I’m on the front line in my Taylor Swift cardigan at 4 a.m. outside Jet Age Records in Newport. An hour later, other Swifties join me to line up on record store day. We pull out camping chairs and blankets and wait for a chance to buy a limited version of Swift’s double-sided 7-inch vinyl of “The Lakes,” my favorite song from her 2020 album. folklore. Only 10,000 copies were made, and Jet Age Records landed 10 copies – more than many other stores in the area.

In the age of immediacy – online concert queues, drones delivering groceries, and meals at your fingertips – queuing for hours to get a coveted item seems like a thing of the past.
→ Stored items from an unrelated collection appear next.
Record Stored := { st_sealed : str; st_full : option str; st_parts : option str }.

Definition wrong_form {A : Type} : result A := bad "a protected field does not have the stored form of a sealed value".

Section rows.
Context `{KeyLib, CipherLib, TL : TextLib, JT : !JsonText, !RawJson}.

Definition row_parse (b : bytes) : result Row :=
  match raw_entries b with
  | None => bad "a stored row is not a JSON object"
  | Some row => if bool_decide (NoDup row.*1) then Ok row else bad "a stored row has a field twice"
  end.

Definition row_set (key text : str) (row : Row) : result Row :=
  match raw_token text with
  | None => bad "a new field value is not JSON"
  | Some v => match row_replace key v row with Some r => Ok r | None => bad "a stored row has no such field" end
  end.

Definition text_at (key : str) (o : list (str * json)) : result (option str) :=
  match find_key key o with
  | None => Ok None
  | Some (JString (Some t)) => Ok (Some t)
  | Some _ => wrong_form
  end.

Definition read_stored (raw : str) : result Stored :=
  match json_read raw with
  | Some j =>
      if negb (decodes j) then wrong_form else
      match j with
      | JString (Some sealed) => Ok {| st_sealed := sealed; st_full := None; st_parts := None |}
      | JObject o =>
          let? s := text_at (lit "s") o in
          match s with
          | None => wrong_form
          | Some sealed =>
              if negb (forallb (λ p, bool_decide (p.1 ∈ [lit "s"; lit "f"; lit "p"])) o) then wrong_form else
              let? f := text_at (lit "f") o in
              let? p := text_at (lit "p") o in
              Ok {| st_sealed := sealed; st_full := f; st_parts := p |}
          end
      | _ => wrong_form
      end
  | None => wrong_form
  end.

(** The text of a stored value, which the source expects to be writable. *)
Definition value_text (j : json) : result str := ok_or (json_write j) (Serialization (lit "an object of texts serializes")).
Definition stored_text (sealed : str) (full parts : option str) : result str := value_text (stored_form sealed full parts).

Definition prints_for (k : FieldKeys) (table_id : str) (spec : SealedSpec) (plain : bytes) : result (option str * option str) :=
  let? full := if has_stored_print (sp_method spec) then rmap Some (full_print_of_json k table_id spec plain) else Ok None in
  let? parts := if has_parts (sp_method spec) then rmap Some (parts_of_json k table_id spec plain) else Ok None in
  Ok (full, parts).

Definition seal_plain (k : FieldKeys) (table_id : str) (spec : SealedSpec) (row_key : str) (random : outcome CryptoError bytes) (plain : bytes)
    : result (str * FieldKeys) :=
  if negb (is_sealing (sp_method spec)) then bad "this field is not one that seals its value" else
  let? '(full, parts) := prints_for k table_id spec plain in
  let? '(cipher, k) := field_cipher k table_id (sp_id spec) in
  let? sealed := bad_on "a value could not be sealed"
                   (seal_envelope cipher random {| table_id := table_id; field_id := sp_id spec; row_key := row_key |} plain) in
  let? text := stored_text sealed full parts in
  Ok (text, k).

Definition open_stored (k : FieldKeys) (table_id : str) (field_id : N) (row_key : str) (stored : Stored) : result (bytes * FieldKeys) :=
  let? '(cipher, k) := field_cipher k table_id field_id in
  let? plain := bad_on "a protected value did not open with these keys and this place; nothing was changed"
                  (open_envelope cipher {| table_id := table_id; field_id := field_id; row_key := row_key |} (st_sealed stored)) in
  Ok (plain, k).

Definition with_prints (k : FieldKeys) (table_id : str) (spec : SealedSpec) (sealed : str) (plain : bytes) : result str :=
  let? '(full, parts) := prints_for k table_id spec plain in stored_text sealed full parts.
Definition without_prints (stored : Stored) : result str := stored_text (st_sealed stored) None None.

Definition text_of (why : String.string) (plain : bytes) : result str := ok_or (json_text plain) (MigrationError (lit why)).
Arguments text_of why%_string_scope plain.

Definition hash_plain (k : FieldKeys) (table_id : str) (spec : SealedSpec) (row_key : str) (random : outcome CryptoError bytes) (plain : bytes)
    : result str :=
  let? secret := text_of "only a text can become a verification hash" plain in
  match sp_hash spec with
  | None => bad "a hashed field has no hash setting"
  | Some algo =>
      let? h := hash_value k algo {| table_id := table_id; field_id := sp_id spec; row_key := row_key |} random secret in
      value_text (JString (Some h))
  end.

Definition print_plain (k : FieldKeys) (table_id : str) (spec : SealedSpec) (plain : bytes) : result str :=
  let? value := text_of "only a text can become a search fingerprint" plain in
  let? tag := print_value k table_id (sp_id spec) (sp_normalize spec) value in
  value_text (JString (Some tag)).

Definition protect_plain (k : FieldKeys) (table_id : str) (spec : SealedSpec) (row_key : str) (random : outcome CryptoError bytes) (plain : bytes)
    : result (str * FieldKeys) :=
  match sp_method spec with
  | Encrypt | EncryptFullPrint | EncryptPartPrints => seal_plain k table_id spec row_key random plain
  | HashMethod => rmap (λ t, (t, k)) (hash_plain k table_id spec row_key random plain)
  | SearchPrint => rmap (λ t, (t, k)) (print_plain k table_id spec plain)
  end.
But people do it every year trying to get limited edition vinyl.

Jennifer Enscoe said it reminded her of queuing for concert tickets in college. She remembers waiting hours for tickets to a Prince concert and spending part of spring break in college waiting in line to see Train.

“I think there’s an appreciation that happens…from the experience and giving up hours of your time or getting up at 4 a.m. to stand in line for something,” he said. she declared. “The work you do – and like everything – when you work for something, it’s a bit more special. The experience adds something to the event.”

It’s an experience she passes on to her 17-year-old daughter Braylan Enscoe and the reason they’re queuing up for a Taylor Swift record.

“There’s a feeling you get when you first get something and you hold it and have it in your hands and it’s that instant relief that’s like, ‘Oh, I get it. — well,'” she said. ” And it’s not [the same as] expecting it in the mail or getting it online, which isn’t that special, of course.”

Jennifer and Braylan Enscoe waited in line for three hours to get a copy of Taylor Swift’s limited-release vinyl “The Lakes” on Record Store Day.

Over the next few hours, we’re joined by other Swifties and others looking for different exclusive records from artists like The Grateful Dead, Joni Mitchell and The Ramones.

Just before 7 a.m., co-owner Mike Schraer steps out to get a feel for the crowds, congratulating the Swifties who lined up and chatting with some of the store’s regulars.

This includes Tony Phillips, who was in line a little after 6 a.m. At 55, he still remembers some of the first vinyl records he listened to growing up.

“That’s where my love for the Beatles started. I remember having the single for ‘Yesterday.’ I also remember a lot of Four Seasons. My siblings love The Four Seasons,” he recalled.

He returned to vinyl years ago after going through cassettes and CDs.

“I rediscovered the joy of listening to music and all the joy of finding the album, buying the album – the feel, the smell of the album, the sound of the album. And so , now I’m almost exclusively vinyl again,” he said.

Listen to Kevin Schraer, co-owner of Jet Age Records, for more on nostalgia.

Shortly after Schraer checks out the crowd, he opens the door. I accidentally rush right after Taylor Swift exits and have to backtrack when the Enscoes find her first. They hand me a copy and consult other documents for their collection.

More and more people filed by, and the distinct flap of plastic-covered albums filled the shop.

On Sunday, the limited version of Taylor Swift was being resold online for $150 to $1,000. But me and the first dozen people lining up on Saturday rushed home to hear our new vinyl playing along with the occasional pop.

For those who like to dive into the world of nostalgia, there’s another chance to line up for things you wish you had soon: Free Comic Book Day is May 7th.